Eric Zwick presented research showing a 20% increase in business investment in the first two years following the TCJA, with long-term benefits expected to continue accruing for up to 20 years.

The final panel on the TCJA’s international provisions featured Jim Hines (University of Michigan), Kim Clausing (UCLA School of Law), Scott Dyreng (Duke University), and Teri Wielenga (Gilead Sciences, retired). They discussed the TCJA’s impact on foreign income taxation, noting that prior to the TCJA, U.S. multinationals faced a complicated and uncompetitive tax system. The TCJA lowered the corporate tax rate and implemented a more standard exemption of foreign income, ending corporate inversions and encouraging profit repatriation.

To conclude the conference, key recommendations for approaching the TCJA’s expiring provisions were presented:

  1. Simplification: Reform the tax code to reduce complexity and ease compliance.
  2. Economic Growth: Ensure the tax code supports robust business investment and innovation.
  3. Fiscal Responsibility: Address the unsustainable federal budget trajectory by maintaining responsible tax policies.
  4. Consensus: Build broad support for stable, long-term tax reforms to reduce uncertainty and foster economic growth.

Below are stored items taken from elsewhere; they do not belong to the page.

(** A line of 4096 characters. *)
Lemma line_too_long_ends_input_witness :
  gets 3 (msg_of []) (line_start (replicate 4096 "x"%char ++ str "more")) = replicate 3 (Ret false).
Proof.
  apply (line_too_long_ends_input _ _ (replicate 4096 "x"%char) (str "more") 3).
  - apply good_at_istream_of.
  - intros [? _]%elem_of_replicate. done.
  - unfold zlen. rewrite length_replicate. reflexivity.
  - exact msg_of_wf.
Defined.

Lemma length_put_get_witness :
  ∃ out b' st,
    Length_Put (msg_of (str "hello")) (mkBase (istream_of []) (ostream_of []))
    = (Ret (true, msg_of (str "hello")), mkBase (istream_of []) (ostream_of out))
    ∧ Length_Get (msg_of []) (mkBase (istream_of (out ++ str "tail")) (ostream_of []))
      = (Ret (true, b'), mkBase st (ostream_of [])) ∧ holds b' (str "hello").
Proof.
  destruct (length_put_get (msg_of (str "hello")) (msg_of []) (mkBase (istream_of []) (ostream_of []))
    (str "hello") [] (str "tail")) as (out & b' & st & HP & HG & Hh & _).
  - by apply holds_msg_of_b.
  - done.
  - reflexivity.
  - exact msg_of_wf.
  - exists out, b', st. split; [exact HP|]. split; [exact HG|exact Hh].
Defined.

Lemma length_header_unchecked_witness :
  (Length_Get (msg_of []) (mkBase (istream_of (str "-3 abc")) (ostream_of []))).1
  = Undef NegativeCount.
Proof.
  apply (proj1 (length_header_unchecked (msg_of [])
    (mkBase (istream_of (str "-3 abc")) (ostream_of [])) 3 (str "abc") msg_of_wf)).
  - unfold INT_MIN. lia.
  - apply good_at_istream_of.
Defined.

Lemma string_send_get_witness :
  send_all [str "foo,enqueue,3"; str "bar,drop,1"] (msg_of []) String_init
  = [str "foo,enqueue,3"; str "bar,drop,1"].
Proof.
  apply (proj1 (string_send_get _ (msg_of []) String_init msg_of_wf)).
  - done.
  - by apply (bool_decide_eq_true_1 _).
Defined.

Lemma string_receive_dangles_witness :
  ∃ s', (let* _ := Send (str "hello") in Receive) String_init = (Ret (Expired (str "hello")), s').
Proof.
  destruct (string_receive_dangles (str "hello") String_init) as (o & s' & HR & r & -> & -> & _).
  - done.
  - unfold INT_MAX. vm_compute. done.
  - exists s'. exact HR.
Defined.

Lemma output_failure_unreported_witness :
  let p := mkBase (istream_of []) (mkOstream (sb_of []) true) in
  Line_Put (msg_of (str "lost")) p = (Ret (true, msg_of (str "lost")), p)
  ∧ Length_Put (msg_of (str "lost")) p = (Ret (true, msg_of (str "lost")), p).
Proof.
  intros p. apply (output_failure_unreported _ p (str "lost")).
  - by apply holds_msg_of_b.
  - done.
  - reflexivity.
Defined.
(** ** The exit handler *)

(** What [dump_mq_and_exit] writes to its file. *)
Definition dump_mq : comp rec_vars bytes :=
  let* _ := rec_lock in
  let* e := cget in
  let* _ := rec_unlock in
  cret (unlines (map fst (mq e))).

(** A signal is handled on the main thread between two statements of the filter
    function, after the first [k] of them: [exit] runs the handler there. *)
Definition signal_during (max_num : Z) (m : bytes) (k : nat) : comp rec_vars bytes :=
  let* _ := run_statements (take k (rec_statements max_num m)) in dump_mq.

(** [main], up to its return, and the dump that follows. *)
Definition record_main (max_num : Z) (fuel : nat) (input : bytes)
  : option (outcome unit * fstate Line Line rec_vars) :=
  FilterLoop (record_funcs max_num) fuel (fstart (line_start input) (line_start []) rec_start).

(** ** Lemmas *)

(** A message recorded with the lock free. *)
Definition recorded (max_num : Z) (m : bytes) (e : rec_vars) : rec_vars :=
  mkRec ((if negb (bool_decide (max_num = 0)) && bool_decide (zlen (mq e) = size_wrap max_num)
          then tail (mq e) else mq e) ++ [(m, clock (clock_calls e))])
        false (S (clock_calls e)).

Lemma rec_message_eq max_num m e :
  mq_mtx e = false → rec_message max_num m e = (Ret tt, recorded max_num m e).
Proof.
  intros Hl. unfold rec_message, rec_statements. cbn [run_statements].
  unfold rec_lock, rec_pop, rec_push, rec_unlock, cbind, cmodify, cret. rewrite Hl. cbn.
  unfold recorded. by destruct (negb _ && _).
Qed.

Lemma record_observes max_num :
  observes_if (PI:=Line) (PO:=Line) (λ e, mq_mtx e = false) (record_funcs max_num) (recorded max_num).
Proof.
  split; [done| |by intros []]. intros w m Hl Hh. cbn. unfold record_filter.
  by rewrite (holds_load _ _ Hh), rec_message_eq.
Qed.

Lemma record_oks max_num ms e :
  mq_mtx e = false → oks (λ e, mq_mtx e = false) (recorded max_num) ms e.
Proof.
  revert e. induction ms as [|m ms IH]; intros e Hl; [done|]. split; [done|]. by apply IH.
Qed.

Lemma record_fold_unlocked max_num ms e :
  mq_mtx e = false → mq_mtx (fold_left (λ e m, recorded max_num m e) ms e) = false.
Proof. revert e. induction ms as [|m ms IH]; intros e He; [done|]. by apply IH. Qed.

(** The last [n] elements of a list. *)
Definition last_n {A} (n : nat) (l : list A) : list A := drop (length l - n) l.

Lemma tail_drop {A} k (l : list A) : tail (drop k l) = drop (S k) l.
Proof.
  revert k. induction l as [|x l IH]; intros [|k]; try done. cbn in *. apply IH.
Qed.

Lemma last_n_snoc {A} n (l : list A) x :
  (0 < n)%nat →
  last_n n (l ++ [x]) = (if decide (length (last_n n l) = n) then tail (last_n n l) else last_n n l) ++ [x].
Proof.
  intros Hn. unfold last_n. rewrite length_app, length_drop. cbn [length].
  destruct (decide _) as [He|He].
  - rewrite tail_drop, drop_app_le by lia. do 2 f_equal. lia.
  - rewrite drop_app_le by lia. do 2 f_equal. lia.
Qed.

(** Recording message after message with a positive bound keeps the last ones. *)
Lemma record_fold max_num ms e pre :
  0 < max_num ≤ INT_MAX → map fst (mq e) = last_n (Z.to_nat max_num) pre →
  map fst (mq (fold_left (λ e m, recorded max_num m e) ms e))
  = last_n (Z.to_nat max_num) (pre ++ ms).
Proof.
  intros Hmax. revert e pre. induction ms as [|m ms IH]; intros e pre He; cbn [fold_left].
  { by rewrite app_nil_r. }
  rewrite (IH _ (pre ++ [m])); [by rewrite <- app_assoc|].
  rewrite last_n_snoc, <- He, length_map by lia. unfold recorded. cbn [mq].
  rewrite bool_decide_false by lia. cbn [negb andb].
  unfold size_wrap. unfold INT_MAX in Hmax. rewrite wrap_small by lia.
  rewrite map_app. cbn. f_equal. unfold zlen.
  destruct (decide (length (mq e) = Z.to_nat max_num)) as [Hl|Hl].
  - rewrite bool_decide_true by lia. by destruct (mq e).
  - rewrite bool_decide_false by lia. done.
Qed.

Lemma record_fold_unbounded ms e :
  map fst (mq (fold_left (λ e m, recorded 0 m e) ms e)) = map fst (mq e) ++ ms.
Proof.
  revert e. induction ms as [|m ms IH]; intros e; cbn [fold_left]; [by rewrite app_nil_r|].
  rewrite IH. unfold recorded. cbn [mq]. rewrite bool_decide_true by done. cbn [negb andb].
  rewrite map_app, <- app_assoc. done.
Qed.

(** *** Messages and collector rounds in any order *)

Inductive rec_op := RMsg (m : bytes) | RGc.

Definition rec_step (max_num ttl : Z) (o : rec_op) : comp rec_vars unit :=
  match o with RMsg m => rec_message max_num m | RGc => gc_round ttl end.

Definition rec_steps (max_num ttl : Z) (os : list rec_op) : comp rec_vars unit :=
  run_statements (map (rec_step max_num ttl) os).

Definition collected (ttl : Z) (e : rec_vars) : rec_vars :=
  mkRec (gc_loop ttl (mq e) (clock_calls e)).1 false (gc_loop ttl (mq e) (clock_calls e)).2.

Lemma gc_round_eq ttl e : mq_mtx e = false → gc_round ttl e = (Ret tt, collected ttl e).
Proof.
  intros Hl. unfold gc_round, rec_lock, rec_unlock, cbind, cmodify. rewrite Hl. cbn.
  unfold collected. by destruct (gc_loop _ _ _).
Qed.

Definition rec_after (max_num ttl : Z) (o : rec_op) (e : rec_vars) : rec_vars :=
  match o with RMsg m => recorded max_num m e | RGc => collected ttl e end.

Lemma rec_steps_eq max_num ttl os e :
  mq_mtx e = false →
  rec_steps max_num ttl os e = (Ret tt, fold_left (λ e o, rec_after max_num ttl o e) os e).
Proof.
  revert e. induction os as [|o os IH]; intros e Hl; [done|].
  unfold rec_steps in *. cbn [map run_statements fold_left].
  assert (rec_step max_num ttl o e = (Ret tt, rec_after max_num ttl o e)) as He
    by (destruct o; [by apply rec_message_eq|by apply gc_round_eq]).
  rewrite (cbind_ret _ _ _ _ _ He). apply IH. by destruct o.
Qed.

Lemma rec_fold_unlocked max_num ttl os e :
  mq_mtx e = false → mq_mtx (fold_left (λ e o, rec_after max_num ttl o e) os e) = false.
Proof. revert e. induction os as [|o os IH]; intros e He; [done|]. apply IH. by destruct o. Qed.

(** Everything recorded, with its time. *)
Fixpoint history (max_num ttl : Z) (os : list rec_op) (e : rec_vars) : list (bytes * Z) :=
  match os with
  | [] => []
  | o :: os' =>
      match o with RMsg m => [(m, clock (clock_calls e))] | RGc => [] end
      ++ history max_num ttl os' (rec_after max_num ttl o e)
  end.

Lemma gc_loop_suffix ttl q calls : ∃ d, d ++ (gc_loop ttl q calls).1 = q.
Proof.
  revert calls. induction q as [|x q IH]; intros calls; cbn [gc_loop]; [by exists []|].
  case_decide; [|by exists []]. destruct (IH (S calls)) as [d Hd].
  exists (x :: d). cbn. by rewrite Hd.
Qed.

Lemma recorded_suffix max_num m e : ∃ d, d ++ mq (recorded max_num m e) = mq e ++ [(m, clock (clock_calls e))].
Proof.
  unfold recorded. cbn [mq]. destruct (negb _ && _); [|by exists []].
  destruct (mq e) as [|x q]; [by exists []|]. by exists [x].
Qed.

Lemma rec_history_suffix max_num ttl os e :
  ∃ d, d ++ mq (fold_left (λ e o, rec_after max_num ttl o e) os e)
       = mq e ++ history max_num ttl os e.
Proof.
  revert e. induction os as [|o os IH]; intros e; cbn [fold_left history].
  { exists []. by rewrite app_nil_r. }
  destruct (IH (rec_after max_num ttl o e)) as [d Hd]. rewrite app_assoc.
  destruct o as [m|]; cbn [rec_after] in *.
  - destruct (recorded_suffix max_num m e) as [d' Hd'].
    exists (d' ++ d). by rewrite <- app_assoc, Hd, app_assoc, Hd'.
  - destruct (gc_loop_suffix ttl (mq e) (clock_calls e)) as [d' Hd'].
    exists (d' ++ d). rewrite <- app_assoc, Hd, app_assoc. cbn [mq collected]. by rewrite Hd', app_nil_r.
Qed.

Lemma rec_bound max_num ttl os e :
  0 < max_num ≤ INT_MAX → zlen (mq e) ≤ max_num →
  zlen (mq (fold_left (λ e o, rec_after max_num ttl o e) os e)) ≤ max_num.
Proof.
  intros Hmax. revert e. induction os as [|o os IH]; intros e He; cbn [fold_left]; [done|].
  apply IH. destruct o as [m|]; cbn [rec_after].
  - unfold recorded. cbn [mq]. rewrite bool_decide_false by lia. cbn [negb andb].
    unfold size_wrap. unfold INT_MAX in Hmax. rewrite wrap_small by lia.
    rewrite zlen_app. change (zlen [_]) with 1. case_bool_decide as Hf; [|lia].
    destruct (mq e) as [|x q]; [rewrite zlen_nil in Hf; lia|].
    cbn [tail]. rewrite zlen_cons in Hf. lia.
  - destruct (gc_loop_suffix ttl (mq e) (clock_calls e)) as [d Hd]. cbn [mq collected].
    rewrite <- Hd, zlen_app in He. pose proof (zlen_nonneg d). lia.
Qed.

(** *** Time *)

(** The entries are in the order of their times, none from the future. *)
Definition timely (e : rec_vars) : Prop :=
  StronglySorted Z.le (map snd (mq e)) ∧ Forall (λ t, ∃ k, (k < clock_calls e)%nat ∧ t = clock k) (map snd (mq e)).

Context (Hclock : ∀ i j, (i ≤ j)%nat → clock i ≤ clock j).

Lemma sorted_suffix (d l : list Z) : StronglySorted Z.le (d ++ l) → StronglySorted Z.le l.
Proof. induction d as [|x d IH]; cbn; [done|]. intros Hs. inversion Hs; auto. Qed.

Lemma sorted_snoc (l : list Z) x :
  StronglySorted Z.le l → Forall (λ y, y ≤ x) l → StronglySorted Z.le (l ++ [x]).
Proof.
  induction 1 as [|y l Hl IH Hy]; intros Hf; cbn; [repeat constructor|].
  inversion Hf; subst. constructor; [auto|]. apply Forall_app; auto.
Qed.

Lemma gc_loop_calls ttl q calls : (calls ≤ (gc_loop ttl q calls).2)%nat.
Proof.
  revert calls. induction q as [|x q IH]; intros calls; cbn; [lia|].
  case_decide; cbn; [|lia]. specialize (IH (S calls)). lia.
Qed.

Lemma timely_after max_num ttl o e : timely e → timely (rec_after max_num ttl o e).
Proof.
  intros [Hs Hf]. destruct o as [m|]; cbn [rec_after].
  - destruct (recorded_suffix max_num m e) as [d Hd].
    apply (f_equal (map snd)) in Hd. rewrite !map_app in Hd. cbn [map snd] in Hd.
    assert (Hs' : StronglySorted Z.le (map snd d ++ map snd (mq (recorded max_num m e)))).
    { rewrite Hd. apply sorted_snoc; [done|]. eapply Forall_impl; [exact Hf|]. cbn.
      intros t (k & Hk & ->). apply Hclock. lia. }
    split; [by eapply sorted_suffix|].
    assert (Hf' : Forall (λ t, ∃ k, (k < S (clock_calls e))%nat ∧ t = clock k)
      (map snd d ++ map snd (mq (recorded max_num m e)))).
    { rewrite Hd. apply Forall_app. split.
      - eapply Forall_impl; [exact Hf|]. cbn. intros t (k & Hk & ->). exists k. split; [lia|done].
      - constructor; [|done]. exists (clock_calls e). split; [lia|done]. }
    by apply Forall_app in Hf' as [_ ?].
  - destruct (gc_loop_suffix ttl (mq e) (clock_calls e)) as [d Hd].
    apply (f_equal (map snd)) in Hd. rewrite map_app in Hd. rewrite <- Hd in Hs, Hf.
    apply Forall_app in Hf as [_ Hf]. split; [by eapply sorted_suffix|].
    eapply Forall_impl; [exact Hf|]. cbn. intros t (k & Hk & ->). exists k. split; [|done].
    pose proof (gc_loop_calls ttl (mq e) (clock_calls e)). lia.
Qed.

Lemma timely_fold max_num ttl os e :
  timely e → timely (fold_left (λ e o, rec_after max_num ttl o e) os e).
Proof.
  revert e. induction os as [|o os IH]; intros e He; cbn [fold_left]; [done|].
  by apply IH, timely_after.
Qed.

(** What a round leaves is young at its last look at the clock. *)
Lemma gc_loop_fresh ttl q calls :
  StronglySorted Z.le (map snd q) → (gc_loop ttl q calls).1 ≠ [] →
  Forall (λ x, clock (pred (gc_loop ttl q calls).2) - snd x ≤ ttl) (gc_loop ttl q calls).1.
Proof.
  revert calls. induction q as [|x q IH]; intros calls Hs Hne; cbn [gc_loop] in *; [done|].
  inversion Hs as [|? ? Hs' Hx]; subst. case_decide as Hd; [by apply IH|].
  cbn [fst snd pred]. constructor; [lia|]. rewrite Forall_map in Hx.
  eapply Forall_impl; [exact Hx|]. cbn. intros y Hy. lia.
Qed.

(** What a round takes was old when it looked. *)
Lemma gc_loop_dropped ttl q calls :
  ∃ d, d ++ (gc_loop ttl q calls).1 = q
    ∧ Forall (λ x, ttl < clock (gc_loop ttl q calls).2 - snd x) d.
Proof.
  revert calls. induction q as [|x q IH]; intros calls; cbn [gc_loop]; [by exists []|].
  case_decide as Hd; [|by exists []]. destruct (IH (S calls)) as (d & Hq & Hf).
  exists (x :: d). cbn. rewrite Hq. split; [done|]. constructor; [|done].
  pose proof (gc_loop_calls ttl q (S calls)).
  pose proof (Hclock calls (gc_loop ttl q (S calls)).2 ltac:(lia)). lia.
Qed.
(* ===== verification/Reporter.v ===== *)
(** * Reporter: the reporter thread of [run] in [pub.cpp]

    While the publisher works a detached thread reports the metrics every second;
    when it ends, its main thread reports them once more.  Both use the metric
    lists and the one filter of the metric messages without a lock.  A step is one
    access to them: taking a count, [Send], or [Filter]. *)

From S2P Require Import Prelude Text MsgBuf IOStream MsgFilter Line Length Tee SysvMq Relay StringConv Metric Pub.

(** ** The threads *)

(** [metric_reporter] and [drop_metric_reporter]. *)
Inductive which := Enqueue | Drop.

#[export] Instance which_eq_dec : EqDecision which.
Proof. solve_decision. Defined.

Definition direction (d : which) : bytes :=
  match d with Enqueue => str "enqueue" | Drop => str "drop" end.

(** Where a thread is: before [Report] (the reporter in its [sleep_for]), in the
    loop over a list with [i] metrics left, at the first of these with a line to
    send and [i] metrics behind it, the same with the line sent, and after its last
    report.  An iterator of a [std::list] is the number of metrics from it to the end
    of the list, which a metric added at the front does not change. *)
Inductive rep_pc :=
  | RpStart
  | RpTake (d : which) (i : nat)
  | RpSend (d : which) (i : nat) (line : bytes)
  | RpFilter (d : which) (i : nat) (line : bytes)
  | RpEnd.

Inductive rep_thread := MainThread | ReporterThread.

#[export] Instance rep_thread_eq_dec : EqDecision rep_thread.
Proof. solve_decision. Defined.

(** The loop of the thread goes from one report to the other and back to its
    [sleep_for]; [main] reports once.  The lists are those the loops begin with. *)
Definition next_report (lists : which → list FilterMetric) (t : rep_thread) (d : which) : rep_pc :=
  match t, d with
  | MainThread, _ => RpEnd
  | ReporterThread, Enqueue => RpTake Drop (length (lists Drop))
  | ReporterThread, Drop => RpStart
  end.

Section reporter.
Context {PM : Type} `{IOPolicy PM}.

Abbreviation mfilter := (fstate String_ PM Z).

(** The two lists, each from its back to its front, the filter, the threads, and
    whether [run] has returned. *)
Record rp_state := mkRp {
  rp_lists : which → list FilterMetric; rp_filter : mfilter;
  rp_pcs : rep_thread → rep_pc; rp_returned : bool }.

Definition set_pc (t : rep_thread) (pc : rep_pc) (s : rp_state) : rp_state :=
  mkRp (rp_lists s) (rp_filter s) (upd t pc (rp_pcs s)) (rp_returned s).
Definition set_list (d : which) (ms : list FilterMetric) (s : rp_state) : rp_state :=
  mkRp (upd d ms (rp_lists s)) (rp_filter s) (rp_pcs s) (rp_returned s).
Definition set_rfilter (f : mfilter) (s : rp_state) : rp_state :=
  mkRp (rp_lists s) f (rp_pcs s) (rp_returned s).

(** What happens: a step of a thread; another thread counts [n] messages of the
    metric with [i] metrics behind it, or puts a new metric at the front of the
    connector's list; [run] returns. *)
Inductive rp_event :=
  | Step (t : rep_thread)
  | CountOf (d : which) (i : nat) (n : Z)
  | NewMetric (m : FilterMetric)
  | RunReturns.
Lemma served_frame s s' :
  served s → threads s' = threads s → producer_set s' = producer_set s →
  inserting (c_loop s) = None ∨ inserting (c_loop s') = inserting (c_loop s) →
  (∀ c, looking (c_loop s') = Some c → looking (c_loop s) = Some c ∨
          (c ∉ producer_set s ∧ inserting (c_loop s) = None)) →
  served s'.
Proof.
  intros [H1 H2 H3] Ht Hs Hi Hl. split; rewrite ?Ht, ?Hs.
  - exact H1.
  - intros i p Hp Hlv. destruct (H2 i p Hp Hlv); [by left|]. destruct Hi; [congruence|].
    right. congruence.
  - intros c i p Hc Hp Hlv. destruct (Hl c Hc) as [?|[Hn Hi']]; [by eapply H3|].
    intros <-. destruct (H2 i p Hp Hlv); [done|congruence].
Qed.

(** Starting a producer. *)
Lemma served_spawn c d rest s :
  served s → c_loop s = Spawning c d rest →
  served (set_loop (Inserting c rest) (set_threads (threads s ++ [mkProducer c d PConnecting]) s)).
Proof.
  intros [H1 H2 H3] El. rewrite El in *. cbn in H2, H3.
  assert (Hcase : ∀ i p, (threads s ++ [mkProducer c d PConnecting]) !! i = Some p →
    threads s !! i = Some p ∨ (i = length (threads s) ∧ p = mkProducer c d PConnecting)).
  { intros i p [?|[Hle Hp]]%lookup_app_Some; [by left|right].
    apply list_lookup_singleton_Some in Hp as [? <-]. split; [lia|done]. }
  split; cbn.
  - intros i j p q Hp Hq Hlp Hlq He.
    destruct (Hcase _ _ Hp) as [Hp'|[-> ->]], (Hcase _ _ Hq) as [Hq'|[-> ->]].
    + by eapply (H1 i j p q).
    + by destruct (H3 c i p eq_refl Hp' Hlp).
    + by destruct (H3 c j q eq_refl Hq' Hlq).
    + done.
  - intros i p Hp Hlp. destruct (Hcase _ _ Hp) as [Hp'|[-> ->]]; [|by right].
    destruct (H2 i p Hp' Hlp); [by left|done].
  - done.
Qed.

(** Remembering it. *)
Lemma served_insert c rest s :
  served s → c_loop s = Inserting c rest →
  served (set_loop (Visiting rest) (set_producers ({[c]} ∪ producer_set s) s)).
Proof.
  intros [H1 H2 H3] El. rewrite El in *. cbn in H2. split; cbn; [exact H1| |done].
  intros i p Hp Hl. destruct (H2 i p Hp Hl) as [?|[= ->]]; set_solver.
Qed.

Lemma served_loop l s s' : served s → loop_step l s = Some s' → served s'.
Proof.
  intros Hsv Hs. unfold loop_step in Hs.
  destruct l, (c_loop s) as [|[|[c d] rest]|c d rest|c d rest|c d rest|c rest|] eqn:El;
    try done; repeat case_match; simplify_eq;
    try (by apply served_spawn); try (by apply served_insert);
    (apply (served_frame s); [done|done|done|rewrite ?El; cbn; first [by left|by right]
       |cbn; rewrite ?El; cbn; intros c0; first [by left|intros [= <-]; by right]]).
Qed.

Lemma served_main l s s' : served s → main_step l s = Some s' → served s'.
Proof.
  intros Hsv Hs. unfold main_step in Hs. destruct l; try done; repeat case_match; simplify_eq;
    try done; (apply (served_frame s); [done|done|done|by right|by left]).
Qed.

Lemma step_cases l s s' :
  step l s = Some s' → c_alive s = true ∧
  ((∃ t p, threads s !! t = Some p ∧ producer_step l t p s = Some s')
   ∨ loop_step l s = Some s' ∨ main_step l s = Some s').
Proof.
  unfold step. intros Hs. destruct (c_alive s); [|done]. split; [done|].
  destruct (label_thread l) as [t|] eqn:El.
  - destruct (threads s !! t) as [p|] eqn:Hp; [|done]. left. eauto.
  - right. destruct l; try done; eauto.
Qed.

Lemma served_step l s s' : served s → step l s = Some s' → served s'.
Proof.
  intros Hsv [_ [(t & p & Hp & Hs)|[Hs|Hs]]]%step_cases;
    [by eapply served_producer|by eapply served_loop|by eapply served_main].
Qed.

Lemma served_reachable s : reachable s → served s.
Proof. induction 1; [apply served_start|by eapply served_step]. Qed.

(** *** Where the messages are *)

Definition at_key (k : bytes) (l : list (bytes * bytes)) : list bytes := (filter (λ x, x.1 = k) l).*2.

(** The message a producer holds, when its queue is [k]. *)
Definition in_hand (k : bytes) (p : producer) : list bytes :=
  if decide (queue_key (p_real_dest p) = k) then
    match p_pc p with PPutting m | PRequeue m => [m] | _ => [] end
  else [].
Definition in_flight (k : bytes) (ts : list producer) : list bytes := concat (map (in_hand k) ts).

Definition cnt (m : bytes) (l : list bytes) : nat := count_occ (λ a b, decide (a = b)) l m.

Lemma cnt_app m l l' : cnt m (l ++ l') = (cnt m l + cnt m l')%nat.
Proof. apply count_occ_app. Qed.

Lemma cnt_cons m a l : cnt m (a :: l) = ((if decide (a = m) then 1 else 0) + cnt m l)%nat.
Proof. unfold cnt. cbn. by case_decide. Qed.

Lemma cnt_permutation l l' : (∀ m, cnt m l = cnt m l') → l ≡ₚ l'.
Proof. intros H. by apply (Permutation_count_occ (λ a b, decide (a = b))). Qed.

Lemma at_key_cons k k' m l :
  at_key k ((k', m) :: l) = if decide (k' = k) then m :: at_key k l else at_key k l.
Proof. unfold at_key. rewrite filter_cons. cbn. by case_decide. Qed.

Lemma in_flight_cons k p ts : in_flight k (p :: ts) = in_hand k p ++ in_flight k ts.
Proof. done. Qed.

Lemma in_flight_insert m k ts t p p' :
  ts !! t = Some p →
  (cnt m (in_flight k (<[t := p']> ts)) + cnt m (in_hand k p)
   = cnt m (in_flight k ts) + cnt m (in_hand k p'))%nat.
Proof.
  revert t. induction ts as [|q ts IH]; intros [|t] Hp; try done.
  - injection Hp as ->. change (<[0%nat := p']> (p :: ts)) with (p' :: ts).
    rewrite !in_flight_cons, !cnt_app. lia.
  - change (<[S t := p']> (q :: ts)) with (q :: <[t := p']> ts).
    rewrite !in_flight_cons, !cnt_app. specialize (IH t Hp). lia.
Qed.

(** Every message of queue [k], wherever it came from, is in one place. *)
Definition balanced (k : bytes) (s : cstate) : Prop :=
  ∀ m, (cnt m (at_key k (c_put s)) + cnt m (at_key k (c_made s))
        = cnt m (queue_of s k) + cnt m (in_flight k (threads s))
          + cnt m (at_key k (c_sent s)) + cnt m (at_key k (c_lost s)))%nat.

Lemma queue_of_set k k' q s :
  queue_of (set_queue k' q s) k = if decide (k' = k) then q else queue_of s k.
Proof. unfold queue_of. cbn. rewrite lookup_insert. by case_decide. Qed.

Lemma queue_of_threads ts s k : queue_of (set_threads ts s) k = queue_of s k.
Proof. done. Qed.
Lemma queue_of_history a b c d s k : queue_of (set_history a b c d s) k = queue_of s k.
Proof. done. Qed.
Lemma queue_of_pending a b s k : queue_of (set_pending a b s) k = queue_of s k.
Proof. done. Qed.
Lemma queue_of_metrics ms s k : queue_of (set_metric_list ms s) k = queue_of s k.
Proof. done. Qed.
Lemma queue_of_producers ps s k : queue_of (set_producers ps s) k = queue_of s k.
Proof. done. Qed.
#[local] Hint Rewrite queue_of_threads queue_of_history queue_of_pending queue_of_metrics
  queue_of_producers queue_of_set at_key_cons cnt_app cnt_cons : counts.

Lemma balanced_crash k s : balanced k s → balanced k (crash s).
Proof. done. Qed.

(** Brings a step's effect on the counts to arithmetic. *)
Ltac count_cases :=
  autorewrite with counts in *;
  cbn [threads c_put c_made c_sent c_lost set_threads set_history set_queue set_pending
       set_metric_list set_producers] in *;
  rewrite ?at_key_cons in *;
  unfold in_hand in *; cbn [p_real_dest p_pc p_conn_str] in *;
  repeat (case_decide; simplify_eq);
  repeat match goal with E : queue_of _ _ = _ |- _ => rewrite E in * end;
  rewrite ?cnt_app, ?cnt_cons in *; change (cnt _ []) with 0%nat in *;
  repeat (case_decide; simplify_eq); try lia.

Lemma balanced_producer k l t p s s' :
  balanced k s → threads s !! t = Some p → producer_step l t p s = Some s' → balanced k s'.
Proof.
  intros Hb Hp Hs m. specialize (Hb m). unfold producer_step in Hs.
  destruct p as [c d pc]. cbn [p_conn_str p_real_dest p_pc] in Hs.
  destruct l, pc; cbn in Hs; try done; repeat case_match; simplify_eq;
    try (erewrite set_pc_eq by exact Hp); try done;
    match goal with
    | |- context [<[t := ?p']> _] => pose proof (in_flight_insert m k _ t _ p' Hp) as Hi
    end.
  all: count_cases.
Qed.

Lemma balanced_main k l s s' : balanced k s → main_step l s = Some s' → balanced k s'.
Proof.
  intros Hb Hs m. specialize (Hb m). unfold main_step in Hs.
  destruct l; try done; repeat case_match; simplify_eq; count_cases.
Qed.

Additionally, fundamental tax reforms were suggested:

  • Provide permanent full expensing for all assets to boost investment.
  • Integrate corporate and individual tax codes to reduce double taxation.
  • Remove overlapping minimum taxes and redundant provisions for foreign income to simplify business taxes.
  • Implement universal savings accounts to improve financial security.

The conference underscored the importance of viewing 2025 as an opportunity for significant tax reforms to address ongoing deficiencies in the tax code.